The investigation studied data from players matches, aggregated against available betting data, in order to level the accusations. What it found was what tennis insiders have long suspected: that betting syndicates based out of Russia and Italy have been conspiring with players to throw matches or fix spots within matches in order to turn mass profits on the betting markets.
What’s more, repeated reports made to the ATP and to World Tennis have simply been either dismissed outright, or ignored completely. The report paints the ATP and the Tennis Integrity Unit as organisations only willing to create villains when a scapegoat is needed. The unit handed out its first life ban in 2011 to Austrian player Daniel Köllerer for taking money to fix games – a charge that Köllerer has steadfastly denied. Köllerer was a reportedly a deeply unpopular player on the tour already, and the ban was a silenced shot as a result.
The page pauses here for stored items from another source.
(** * provider-ssh: remote script execution and the Script controller

    A shallow embedding of [internal/client/ssh.go] (session client and
    script runner) and of [internal/controller/script/script.go]
    (the Observe operation of the Script controller), together with the
    properties of the natural-language specification that concern them.

    Go strings are modelled as [string] (sequences of 8-bit characters),
    Go [int] exit statuses as [Z], Go [error] values as the inductive type
    [error], and every call that leaves the process (network dial, remote
    sessions, file transfer, logging) as a step of a state monad over an
    abstract world, recorded in a trace of events. *)

From Stdlib Require Import String Ascii List ZArith Lia Bool Arith.
From Stdlib Require Import DecimalString.
Import ListNotations.
Open Scope string_scope.

(* ===================================================================== *)
(** ** Strings *)
(* ===================================================================== *)

Module Strings.

(** [strings.Contains(s, p)]: [p] occurs in [s] at some offset. *)
Fixpoint Contains (s p : string) : bool :=
  prefix p s ||
  match s with
  | EmptyString => false
  | String _ s' => Contains s' p
  end.
(** X15. The time stamp round trip.  On an open mapping that holds the
    record, whose header has the [time_stamp] field, [updateLastUpdate]
    followed by [getLastUpdate] returns the reading of the clock at the
    update. *)
Theorem updateLastUpdate_then_getLastUpdate s m off :
  mm (self s) = Some m ->
  wf_ctype (structType (self s)) = true ->
  sizeof (structType (self s)) <= length (mapped (env s) m) ->
  resolve (structType (self s)) 0 ["header"; "time_stamp"] = Some (off, c_double) ->
  (0 <= clock (env s) < 2 ^ 64)%Z ->
  fst (updateLastUpdate P s) = Ok PyNone /\
  fst (getLastUpdate P (snd (updateLastUpdate P s)))
  = Ok (PyFloat (clock (env s))).
Proof.
  intros Hmm Hwf Hlen Hres Hclock.
  destruct (resolve_wf _ _ _ _ _ Hwf Hres) as (_ & _ & Hb). simpl in Hb.
  rewrite (updateLastUpdate_field P _ _ _ Hmm Hlen Hres). cbn [fst snd].
  split; [done|].
  set (ts := le_split 8 (clock (env s))).
  assert (Lts : length ts = 8) by apply length_le_split.
  destruct (after_store_ready s m off ts Hmm Hlen ltac:(lia)) as (H1 & H2 & H3).
  rewrite (getLastUpdate_open P _ _ H1).
  rewrite (readData_field P _ (Mmap (mm_file m) 0) _ off c_double H1);
    [|by rewrite H2|done|by rewrite H2].
  cbn [fst to_python sizeof]. rewrite mapped_after_store by done.
  rewrite <- Lts at 1. rewrite slice_poke by lia.
  unfold ts. rewrite le_combine_split. by rewrite Z.mod_small.
Qed.

Lemma to_python_zeros T :
  wf_ctype T = true ->
  to_python T (replicate (sizeof T) Byte.x00) = zero_value T.
Proof.
  destruct T as [sg w| |n sz fs|n]; simpl; intros Hwf; try done.
  2:{ by destruct n. }
  rewrite le_combine_zeros. destruct sg; [|done].
  apply Nat.ltb_lt in Hwf. unfold signed_of.
  destruct (Z.ltb_spec 0 (2 ^ (8 * Z.of_nat w - 1))) as [_|Hle]; [done|].
  assert (0 < 2 ^ (8 * Z.of_nat w - 1))%Z by (apply Z.pow_pos_nonneg; lia).
  lia.
Qed.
This followed on the heels of a massively controversial 2007 incident in which then-world number four Nikolay Davydenko withdrew from a match against 87 ranked Martín Argüello, which had seen almost 10-times the usual amount of betting made on the match – the majority of which placed on the underdog Argüello to win. The amount was so unusual that BetFair UK alerted the ATP, and took the unprecedented step of declaring all wagers made on the match null and void.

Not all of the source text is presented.